Further, it uses a signal-and-slot paradigm that, while very useful once you learn it, might throw you for a loop.
Qt even has it's own IDE, called QtCreator. It's really one of the best IDEs around for C++, even when not using Qt.
However, Qt is kind of finicky if not using QtCreator.
So, Qt is a big learning investment, but is not complex to learn. For a single small project, it's not worth the learning-investment. But if you're going to be making alot of desktop applications over the next few years, or if your project is a very big project, it's definitely worth it.
You can fully customize the appearance of your widgets, create your own widgets, or use any of the built-in widgets. It has a huge and active community, excellent documentation, and is extremely flexible. QtCreator has a built-in WYSIWYG drag-and-drop GUI builder (called QtDesigner) that's very nice to use, but you can also write your own code for classes (and you often use a mix of both anyway).

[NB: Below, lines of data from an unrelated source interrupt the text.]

(** The OID range that [get_algorithm] reports lies in the buffer, and a
    parameter reported as a SEQUENCE has a position and a length that are
    not zero. *)
Lemma get_algorithm_seq_ranges (with_parm : bool) (start : list byte)
    (s : algo_seq) :
  get_algorithm_seq with_parm start = Ok s ->
  (0 <= as_pos s /\ 0 <= as_len s /\ as_pos s + as_len s <= derlen start) /\
  (as_parm_type s = TYPE_SEQUENCE -> 0 < as_parm_pos s /\ 0 < as_parm_len s).
Proof.
  unfold get_algorithm_seq. intros H.
  apply rbind_ok in H. destruct H as ((c0 & der0) & Hc0 & H).
  apply next_octet_ok in Hc0. destruct Hc0 as (b0 & -> & ->).
  destruct (byte_val b0 =? 48); [|discriminate]. simpl in H.
  apply rbind_ok in H. destruct H as ((seqlen & startseq) & Hseq & H).
  apply rbind_ok in H. destruct H as ((c1 & der1) & Hc1 & H).
  apply next_octet_ok in Hc1. destruct Hc1 as (b1 & -> & ->).
  destruct (byte_val b1 =? 6); [|discriminate]. simpl in H.
  apply rbind_ok in H. destruct H as ((oidlen & der2) & Hoid & H).
  pose proof (TLV_LENGTH_bounds _ _ _ Hseq) as (_ & Hstartseq).
  pose proof (TLV_LENGTH_bounds _ _ _ Hoid) as (Holen & Hder2).
  set (der3 := advance oidlen der2) in *.
  assert (Hder3 : derlen der3 = derlen der2 - oidlen)
    by (apply derlen_advance; lia).
  rewrite !derlen_cons in *.
  pose proof (derlen_nonneg der2) as Hnn2.
  assert (Hoidrange :
    0 <= ptrdiff (b0 :: der0) der2 /\ 0 <= oidlen /\
    ptrdiff (b0 :: der0) der2 + oidlen <= derlen der0 + 1)
    by (unfold ptrdiff; rewrite derlen_cons; lia).
  destruct (wrap_ulong _ =? 0).
  - injection H as <-. simpl. split; [exact Hoidrange|].
    unfold TYPE_SEQUENCE. discriminate.
  - apply rbind_ok in H. destruct H as ((c2 & der4) & Hc2 & H).
    apply next_octet_ok in Hc2. destruct Hc2 as (b2 & Hder34 & ->).
    assert (Hder4 : derlen der3 = derlen der4 + 1)
      by (rewrite Hder34; apply derlen_cons).
    assert (Htlv : forall seqlen' record,
      get_algorithm_parm_tlv (b0 :: der0) der3 der4 seqlen'
        (ptrdiff (b0 :: der0) der2) oidlen record = Ok s ->
      (0 <= as_pos s /\ 0 <= as_len s /\
       as_pos s + as_len s <= derlen der0 + 1) /\
      exists len rest,
        0 <= len /\ derlen rest < derlen der4 /\
        (as_parm_pos s, as_parm_len s, as_parm_type s) =
          record (ptrdiff (b0 :: der0) rest) (ptrdiff (b0 :: der0) der3)
                 (ptrdiff der3 rest) len).
    { intros seqlen' record Hrec.
      apply get_algorithm_parm_tlv_inv in Hrec; [|lia].
      destruct Hrec as (len & rest & Hl & _ & _ & _ & -> & -> & Hp).
      split; [exact Hoidrange|].
      apply TLV_LENGTH_bounds in Hl. exists len, rest.
      split; [lia|]. split; [lia|]. exact Hp. }
    destruct (byte_val b2 =? 5).
    + apply rbind_ok in H. destruct H as ((c3 & der5) & Hc3 & H).
      destruct (negb (c3 =? 0)); [discriminate|].
      injection H as <-. simpl. split; [exact Hoidrange|].
      unfold TYPE_SEQUENCE. discriminate.
    + destruct (with_parm && (byte_val b2 =? 4)).
      { apply Htlv in H. destruct H as (Hr & len & rest & _ & _ & Hp).
        split; [exact Hr|]. injection Hp as _ _ ->. discriminate. }
      destruct (with_parm && (byte_val b2 =? 6)).
      { apply Htlv in H. destruct H as (Hr & len & rest & _ & _ & Hp).
        split; [exact Hr|]. injection Hp as _ _ ->. discriminate. }
      destruct (with_parm && (byte_val b2 =? 48)).
      { apply Htlv in H. destruct H as (Hr & len & rest & Hl & Hrest & Hp).
        split; [exact Hr|]. injection Hp as -> -> _. intros _.
        unfold ptrdiff. rewrite derlen_cons. lia. }
      apply Htlv in H. destruct H as (Hr & len & rest & _ & _ & Hp).
      split; [exact Hr|]. injection Hp as _ _ ->. discriminate.
Qed.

You can easily and rapidly assemble the visual interface of your project, so you can focus on the custom code that your project requires.
On the otherhand, if not careful, projects can rapidly become messy unless you actively make it a priority to keep your code clean.
I use Qt, and I love it alot, but it has its irritations as well.
It's so huge, I like to think of it as a collection of libraries (it's broken into about a dozen modules, but it could easily be subdivided further, it's so huge). It's similar to Boost in that manner: A huge collection of flexible and re-usable code sharing a common coding style and consistent interfaces, that encompasses many different purposes and features.